> [DATA PROVIDED]:

(** However a call ends, the budget stays balanced, and an ended call holds no
    reservation. *)
Lemma run_io_call_budget program tool s call fin s' :
  program <= U64_MAX -> io_inv program tool s -> limits_ok s ->
  match call_script call with Some k => valid_script k | None => True end ->
  run_io_call call s = (fin, s') ->
  io_inv program tool s' /\
  (match call_script call with Some k => quiet_script k | None => True end -> fin = true ->
   ss_tools (io_sys s') = ss_tools (io_sys s)).
Proof.
  intros Hp Hinv Hl Hv Hcall.
  destruct call as [args now fate|args k|wargs rargs now fate k|id target ff|id fault]; cbn in Hcall, Hv |- *.
  - destruct (write_tool args now fate s) as [out s1] eqn:E. injection Hcall as <- <-.
    apply write_tool_sys in E. unfold io_inv. cbn [snd]. by rewrite E.
  - destruct (read_tool args k s) as [out s1] eqn:E. injection Hcall as <- <-.
    by apply (read_tool_budget program tool) in E.
  - destruct (transact_tool wargs rargs now fate k s) as [out s1] eqn:E. injection Hcall as <- <-.
    by apply (transact_tool_budget program tool) in E.
  - injection Hcall as <- <-. destruct (flush_tool_keeps program tool True id target ff s). auto.
  - injection Hcall as <- <-. destruct (close_tool_keeps program tool True id fault s Hp). auto.
Qed.

(** ** The rings a call takes and gives back *)

(** What every ring in the table has reserved. *)
Definition ring_bytes (s : IoState) : gmap (list byte) Z := reserved_by <$> sm_sessions (ss_sessions (io_sys s)).

Definition same_rings (s s' : IoState) : Prop :=
  ring_bytes s' = ring_bytes s /\ sm_leaving (ss_sessions (io_sys s')) = sm_leaving (ss_sessions (io_sys s)).

(** The rings are as they were, or the connection has got its ring. *)
Definition may_create (id : list byte) (s s' : IoState) : Prop :=
  sm_leaving (ss_sessions (io_sys s')) = sm_leaving (ss_sessions (io_sys s)) /\
  (ring_bytes s' = ring_bytes s \/
   ring_bytes s !! id = None /\ ring_bytes s' = <[id := DEFAULT_RX_BUFFER_SIZE]> (ring_bytes s)).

> [WHAT TO WORK ON]: Restate word for word the entries above from the line with "- injection Hcall as <- <-. destruct (close_tool_keeps" through the line with "(** What every", inclusive, leaving out everything else.

> [ANSWER SPACE]:
  - injection Hcall as <- <-. destruct (close_tool_keeps program tool True id fault s Hp). auto.
Qed.

(** ** The rings a call takes and gives back *)

(** What every ring in the table has reserved. *)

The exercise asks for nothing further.